▶ **EXERCISE OBJECTIVE**
When a line of the records below contains the string "Requirements", copy that whole line.

Collection entries:

━━━━━━━━━━━━━━━━━━━━

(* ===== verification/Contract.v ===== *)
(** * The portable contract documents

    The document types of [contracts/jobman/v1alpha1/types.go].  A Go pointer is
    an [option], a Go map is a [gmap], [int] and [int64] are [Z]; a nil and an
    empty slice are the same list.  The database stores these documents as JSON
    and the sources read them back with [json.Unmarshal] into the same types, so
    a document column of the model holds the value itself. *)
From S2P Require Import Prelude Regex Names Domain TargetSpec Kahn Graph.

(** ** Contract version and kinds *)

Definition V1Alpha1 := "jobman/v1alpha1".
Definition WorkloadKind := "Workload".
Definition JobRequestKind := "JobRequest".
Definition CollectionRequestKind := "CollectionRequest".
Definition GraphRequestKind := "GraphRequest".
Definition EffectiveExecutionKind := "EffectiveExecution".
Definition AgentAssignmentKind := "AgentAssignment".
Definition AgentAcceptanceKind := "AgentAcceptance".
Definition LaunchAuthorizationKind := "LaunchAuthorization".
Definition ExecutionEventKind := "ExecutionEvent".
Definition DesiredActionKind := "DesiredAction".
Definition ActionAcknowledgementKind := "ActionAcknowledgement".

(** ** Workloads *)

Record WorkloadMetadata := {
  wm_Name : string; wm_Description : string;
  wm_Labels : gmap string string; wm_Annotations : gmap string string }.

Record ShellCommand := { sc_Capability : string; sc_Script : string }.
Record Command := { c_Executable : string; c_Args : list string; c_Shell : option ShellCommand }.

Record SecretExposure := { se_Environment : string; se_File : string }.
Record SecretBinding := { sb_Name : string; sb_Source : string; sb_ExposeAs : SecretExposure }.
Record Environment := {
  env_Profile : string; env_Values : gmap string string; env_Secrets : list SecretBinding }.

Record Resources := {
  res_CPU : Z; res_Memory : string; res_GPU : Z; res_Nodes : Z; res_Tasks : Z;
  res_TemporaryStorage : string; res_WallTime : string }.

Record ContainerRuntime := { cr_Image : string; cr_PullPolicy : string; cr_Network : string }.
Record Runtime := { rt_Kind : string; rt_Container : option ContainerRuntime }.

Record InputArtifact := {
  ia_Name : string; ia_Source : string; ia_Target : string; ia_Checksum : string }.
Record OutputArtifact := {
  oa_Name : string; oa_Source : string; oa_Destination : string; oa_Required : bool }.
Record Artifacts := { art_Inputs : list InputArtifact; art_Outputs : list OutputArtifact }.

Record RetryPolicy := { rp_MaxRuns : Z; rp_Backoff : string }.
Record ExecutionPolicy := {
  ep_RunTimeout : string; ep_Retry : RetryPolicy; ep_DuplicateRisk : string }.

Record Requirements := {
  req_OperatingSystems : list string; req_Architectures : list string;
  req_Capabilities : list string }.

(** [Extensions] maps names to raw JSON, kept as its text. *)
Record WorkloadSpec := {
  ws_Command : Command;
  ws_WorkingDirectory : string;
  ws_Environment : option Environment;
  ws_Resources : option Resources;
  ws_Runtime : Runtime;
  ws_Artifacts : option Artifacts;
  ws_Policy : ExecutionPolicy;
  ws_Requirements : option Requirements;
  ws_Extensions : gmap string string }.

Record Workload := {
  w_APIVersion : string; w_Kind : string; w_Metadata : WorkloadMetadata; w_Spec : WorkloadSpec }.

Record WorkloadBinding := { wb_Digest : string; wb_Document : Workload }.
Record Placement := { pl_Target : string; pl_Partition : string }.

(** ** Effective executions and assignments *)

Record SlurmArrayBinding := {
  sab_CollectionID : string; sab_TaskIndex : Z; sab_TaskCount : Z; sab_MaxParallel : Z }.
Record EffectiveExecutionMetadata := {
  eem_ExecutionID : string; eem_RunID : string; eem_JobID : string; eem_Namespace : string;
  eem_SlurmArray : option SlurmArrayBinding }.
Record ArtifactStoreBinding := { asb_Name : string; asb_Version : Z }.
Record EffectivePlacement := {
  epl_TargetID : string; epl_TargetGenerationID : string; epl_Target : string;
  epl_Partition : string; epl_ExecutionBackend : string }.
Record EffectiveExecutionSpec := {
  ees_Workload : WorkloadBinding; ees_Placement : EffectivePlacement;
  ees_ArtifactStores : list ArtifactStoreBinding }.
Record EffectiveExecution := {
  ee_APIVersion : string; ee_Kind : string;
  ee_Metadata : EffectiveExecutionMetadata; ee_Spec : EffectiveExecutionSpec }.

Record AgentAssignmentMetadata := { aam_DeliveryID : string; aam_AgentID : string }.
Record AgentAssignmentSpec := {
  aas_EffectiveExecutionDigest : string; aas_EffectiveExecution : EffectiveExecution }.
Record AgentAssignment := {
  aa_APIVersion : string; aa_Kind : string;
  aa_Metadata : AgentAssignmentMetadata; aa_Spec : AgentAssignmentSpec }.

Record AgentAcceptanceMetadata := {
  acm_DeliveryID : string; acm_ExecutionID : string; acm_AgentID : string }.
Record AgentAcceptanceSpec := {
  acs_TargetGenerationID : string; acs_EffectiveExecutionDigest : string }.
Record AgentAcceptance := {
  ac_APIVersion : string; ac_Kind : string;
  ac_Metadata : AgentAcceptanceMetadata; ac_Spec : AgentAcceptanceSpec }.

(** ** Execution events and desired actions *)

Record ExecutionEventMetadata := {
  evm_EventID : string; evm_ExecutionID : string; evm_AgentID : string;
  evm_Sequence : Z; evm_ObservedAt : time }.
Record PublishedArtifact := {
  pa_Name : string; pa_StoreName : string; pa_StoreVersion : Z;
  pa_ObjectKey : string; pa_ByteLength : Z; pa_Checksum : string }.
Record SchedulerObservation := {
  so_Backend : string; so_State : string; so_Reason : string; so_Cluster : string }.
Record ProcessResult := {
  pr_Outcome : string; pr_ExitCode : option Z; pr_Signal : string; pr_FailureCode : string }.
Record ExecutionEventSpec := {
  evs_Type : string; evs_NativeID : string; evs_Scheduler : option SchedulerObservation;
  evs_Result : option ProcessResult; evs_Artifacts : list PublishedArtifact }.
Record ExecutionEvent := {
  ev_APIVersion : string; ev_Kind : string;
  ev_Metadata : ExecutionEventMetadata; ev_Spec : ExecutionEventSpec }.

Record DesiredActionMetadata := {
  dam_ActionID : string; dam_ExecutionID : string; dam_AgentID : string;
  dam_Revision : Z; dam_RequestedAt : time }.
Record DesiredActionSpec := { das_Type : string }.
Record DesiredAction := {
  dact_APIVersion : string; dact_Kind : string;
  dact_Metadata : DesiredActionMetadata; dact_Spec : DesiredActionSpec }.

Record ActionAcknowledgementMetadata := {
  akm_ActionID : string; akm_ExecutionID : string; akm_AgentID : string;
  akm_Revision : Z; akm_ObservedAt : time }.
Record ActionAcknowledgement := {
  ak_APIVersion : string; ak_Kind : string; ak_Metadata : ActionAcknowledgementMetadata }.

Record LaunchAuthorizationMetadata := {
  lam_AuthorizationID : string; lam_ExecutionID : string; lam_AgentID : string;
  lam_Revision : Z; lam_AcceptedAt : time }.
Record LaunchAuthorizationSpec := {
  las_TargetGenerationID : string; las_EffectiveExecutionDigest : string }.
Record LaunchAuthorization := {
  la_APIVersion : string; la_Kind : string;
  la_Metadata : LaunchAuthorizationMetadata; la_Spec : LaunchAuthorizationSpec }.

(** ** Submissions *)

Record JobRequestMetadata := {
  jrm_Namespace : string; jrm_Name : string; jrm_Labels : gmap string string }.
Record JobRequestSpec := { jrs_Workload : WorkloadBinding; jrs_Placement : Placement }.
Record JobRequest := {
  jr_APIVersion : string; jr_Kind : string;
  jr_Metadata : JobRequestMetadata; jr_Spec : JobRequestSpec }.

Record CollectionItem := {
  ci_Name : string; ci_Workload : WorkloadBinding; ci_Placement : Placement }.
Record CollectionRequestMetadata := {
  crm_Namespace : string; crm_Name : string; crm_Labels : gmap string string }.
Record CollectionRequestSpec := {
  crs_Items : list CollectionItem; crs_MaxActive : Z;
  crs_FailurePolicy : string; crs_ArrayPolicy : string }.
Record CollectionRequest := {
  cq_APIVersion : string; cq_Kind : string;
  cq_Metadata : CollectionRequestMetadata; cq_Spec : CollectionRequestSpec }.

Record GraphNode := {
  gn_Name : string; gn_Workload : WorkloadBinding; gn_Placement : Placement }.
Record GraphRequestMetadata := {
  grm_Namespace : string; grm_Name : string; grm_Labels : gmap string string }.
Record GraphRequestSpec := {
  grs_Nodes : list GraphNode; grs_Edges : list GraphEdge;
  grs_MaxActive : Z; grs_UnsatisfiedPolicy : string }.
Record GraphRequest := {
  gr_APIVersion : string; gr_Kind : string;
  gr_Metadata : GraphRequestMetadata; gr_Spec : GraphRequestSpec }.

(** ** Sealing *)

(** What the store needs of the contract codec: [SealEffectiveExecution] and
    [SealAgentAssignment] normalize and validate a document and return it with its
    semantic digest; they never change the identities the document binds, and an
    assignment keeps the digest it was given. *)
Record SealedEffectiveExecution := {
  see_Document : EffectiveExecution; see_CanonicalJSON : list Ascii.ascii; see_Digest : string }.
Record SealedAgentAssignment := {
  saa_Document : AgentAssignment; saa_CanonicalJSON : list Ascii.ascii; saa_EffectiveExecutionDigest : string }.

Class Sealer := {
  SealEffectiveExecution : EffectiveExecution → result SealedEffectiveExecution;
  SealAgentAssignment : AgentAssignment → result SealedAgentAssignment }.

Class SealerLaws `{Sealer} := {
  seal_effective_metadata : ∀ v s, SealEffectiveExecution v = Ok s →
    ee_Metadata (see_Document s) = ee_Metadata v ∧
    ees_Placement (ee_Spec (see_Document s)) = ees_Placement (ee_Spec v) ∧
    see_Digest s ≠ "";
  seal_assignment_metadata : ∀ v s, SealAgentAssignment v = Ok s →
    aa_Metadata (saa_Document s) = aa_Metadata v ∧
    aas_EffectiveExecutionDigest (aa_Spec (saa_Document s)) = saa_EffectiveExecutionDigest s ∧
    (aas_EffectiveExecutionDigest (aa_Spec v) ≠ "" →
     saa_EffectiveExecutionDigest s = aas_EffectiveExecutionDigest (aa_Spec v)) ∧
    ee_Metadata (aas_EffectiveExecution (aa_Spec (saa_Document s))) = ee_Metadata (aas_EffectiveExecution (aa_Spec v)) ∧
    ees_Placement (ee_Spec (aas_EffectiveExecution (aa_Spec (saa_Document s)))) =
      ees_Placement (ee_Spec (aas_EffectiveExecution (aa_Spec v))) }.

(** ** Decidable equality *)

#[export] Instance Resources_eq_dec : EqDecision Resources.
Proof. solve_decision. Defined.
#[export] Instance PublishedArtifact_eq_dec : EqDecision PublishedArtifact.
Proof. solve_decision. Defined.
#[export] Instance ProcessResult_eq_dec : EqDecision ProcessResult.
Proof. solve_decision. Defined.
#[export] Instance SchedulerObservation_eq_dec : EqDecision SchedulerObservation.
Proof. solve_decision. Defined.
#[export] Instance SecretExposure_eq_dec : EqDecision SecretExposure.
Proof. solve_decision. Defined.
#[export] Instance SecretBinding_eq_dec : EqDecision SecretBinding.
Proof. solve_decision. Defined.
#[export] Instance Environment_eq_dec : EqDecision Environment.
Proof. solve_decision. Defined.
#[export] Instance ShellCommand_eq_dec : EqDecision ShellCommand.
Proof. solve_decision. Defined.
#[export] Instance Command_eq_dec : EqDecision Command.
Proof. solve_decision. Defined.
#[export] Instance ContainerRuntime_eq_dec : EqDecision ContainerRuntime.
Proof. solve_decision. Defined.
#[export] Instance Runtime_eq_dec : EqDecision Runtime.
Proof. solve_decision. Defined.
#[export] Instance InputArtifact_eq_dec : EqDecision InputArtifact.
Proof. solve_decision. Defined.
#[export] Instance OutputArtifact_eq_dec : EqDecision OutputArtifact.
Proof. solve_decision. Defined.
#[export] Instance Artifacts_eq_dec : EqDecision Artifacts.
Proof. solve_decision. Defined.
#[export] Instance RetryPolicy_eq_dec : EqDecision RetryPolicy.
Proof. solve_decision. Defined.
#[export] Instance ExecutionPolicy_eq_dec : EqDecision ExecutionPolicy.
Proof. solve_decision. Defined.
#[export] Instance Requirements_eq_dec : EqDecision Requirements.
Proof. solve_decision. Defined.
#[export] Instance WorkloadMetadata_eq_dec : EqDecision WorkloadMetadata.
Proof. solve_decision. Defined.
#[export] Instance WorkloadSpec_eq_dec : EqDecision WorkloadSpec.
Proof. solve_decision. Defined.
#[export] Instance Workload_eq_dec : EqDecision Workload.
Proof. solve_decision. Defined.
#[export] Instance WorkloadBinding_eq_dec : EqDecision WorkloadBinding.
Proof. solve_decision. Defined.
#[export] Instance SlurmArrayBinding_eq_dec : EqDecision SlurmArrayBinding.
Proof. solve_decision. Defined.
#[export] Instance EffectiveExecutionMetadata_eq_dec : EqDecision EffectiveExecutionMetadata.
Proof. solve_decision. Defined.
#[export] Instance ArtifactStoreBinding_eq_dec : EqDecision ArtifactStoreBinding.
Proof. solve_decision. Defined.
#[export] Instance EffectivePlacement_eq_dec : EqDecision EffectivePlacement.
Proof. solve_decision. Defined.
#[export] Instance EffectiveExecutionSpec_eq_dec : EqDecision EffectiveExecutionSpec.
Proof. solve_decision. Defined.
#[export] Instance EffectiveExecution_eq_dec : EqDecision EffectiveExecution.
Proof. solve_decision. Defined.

━━━━━━━━━━━━━━━━━━━━

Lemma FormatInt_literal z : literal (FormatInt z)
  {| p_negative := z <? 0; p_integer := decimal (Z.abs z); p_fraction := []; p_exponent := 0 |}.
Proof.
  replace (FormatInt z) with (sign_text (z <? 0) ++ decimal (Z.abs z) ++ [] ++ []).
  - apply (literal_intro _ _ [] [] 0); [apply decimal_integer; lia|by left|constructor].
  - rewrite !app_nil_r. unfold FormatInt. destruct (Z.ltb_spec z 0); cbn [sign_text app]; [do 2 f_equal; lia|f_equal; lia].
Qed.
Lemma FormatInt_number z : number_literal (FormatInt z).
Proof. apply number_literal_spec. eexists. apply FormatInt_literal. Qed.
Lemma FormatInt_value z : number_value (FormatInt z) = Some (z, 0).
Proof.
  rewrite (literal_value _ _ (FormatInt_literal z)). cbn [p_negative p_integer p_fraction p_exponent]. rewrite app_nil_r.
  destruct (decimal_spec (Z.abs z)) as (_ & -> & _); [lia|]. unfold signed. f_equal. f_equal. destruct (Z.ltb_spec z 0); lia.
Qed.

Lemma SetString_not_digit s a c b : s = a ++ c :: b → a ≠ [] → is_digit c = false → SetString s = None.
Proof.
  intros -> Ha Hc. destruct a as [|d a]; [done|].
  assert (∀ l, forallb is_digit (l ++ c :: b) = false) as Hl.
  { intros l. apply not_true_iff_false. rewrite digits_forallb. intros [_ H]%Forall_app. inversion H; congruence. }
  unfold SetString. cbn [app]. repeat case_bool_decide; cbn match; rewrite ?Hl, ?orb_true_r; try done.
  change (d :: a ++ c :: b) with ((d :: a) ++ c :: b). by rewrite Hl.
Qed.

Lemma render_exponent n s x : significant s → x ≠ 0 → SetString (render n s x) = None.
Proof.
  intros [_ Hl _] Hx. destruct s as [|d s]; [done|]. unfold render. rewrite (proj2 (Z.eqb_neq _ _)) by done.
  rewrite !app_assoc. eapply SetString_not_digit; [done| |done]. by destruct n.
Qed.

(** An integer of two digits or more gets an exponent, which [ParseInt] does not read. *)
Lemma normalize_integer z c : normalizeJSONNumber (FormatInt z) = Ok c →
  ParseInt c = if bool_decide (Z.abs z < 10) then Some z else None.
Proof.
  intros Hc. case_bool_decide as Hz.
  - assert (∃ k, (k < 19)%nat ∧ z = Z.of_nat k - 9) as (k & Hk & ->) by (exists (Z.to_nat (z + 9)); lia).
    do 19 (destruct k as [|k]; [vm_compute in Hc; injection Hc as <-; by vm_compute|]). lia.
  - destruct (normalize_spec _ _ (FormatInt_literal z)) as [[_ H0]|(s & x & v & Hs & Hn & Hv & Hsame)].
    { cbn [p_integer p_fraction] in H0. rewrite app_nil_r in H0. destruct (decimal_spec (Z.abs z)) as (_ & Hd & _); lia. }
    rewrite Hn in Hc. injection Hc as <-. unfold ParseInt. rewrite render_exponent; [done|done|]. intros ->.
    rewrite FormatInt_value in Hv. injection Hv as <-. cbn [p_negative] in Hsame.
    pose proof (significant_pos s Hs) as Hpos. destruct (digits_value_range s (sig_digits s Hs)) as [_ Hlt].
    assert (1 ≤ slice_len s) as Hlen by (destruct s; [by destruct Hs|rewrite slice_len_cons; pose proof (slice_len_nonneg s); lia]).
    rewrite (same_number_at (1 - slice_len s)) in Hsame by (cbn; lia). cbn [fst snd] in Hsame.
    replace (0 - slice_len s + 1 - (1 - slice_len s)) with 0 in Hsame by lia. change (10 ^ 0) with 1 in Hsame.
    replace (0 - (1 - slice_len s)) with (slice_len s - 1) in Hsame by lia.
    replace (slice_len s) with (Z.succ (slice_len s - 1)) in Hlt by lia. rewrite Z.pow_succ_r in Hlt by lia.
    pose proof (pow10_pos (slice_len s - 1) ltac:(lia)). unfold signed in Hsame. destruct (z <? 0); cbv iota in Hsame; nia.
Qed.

━━━━━━━━━━━━━━━━━━━━

▶ **EXERCISE RESULT**
Record Requirements := {
  ws_Requirements : option Requirements;
#[export] Instance Requirements_eq_dec : EqDecision Requirements.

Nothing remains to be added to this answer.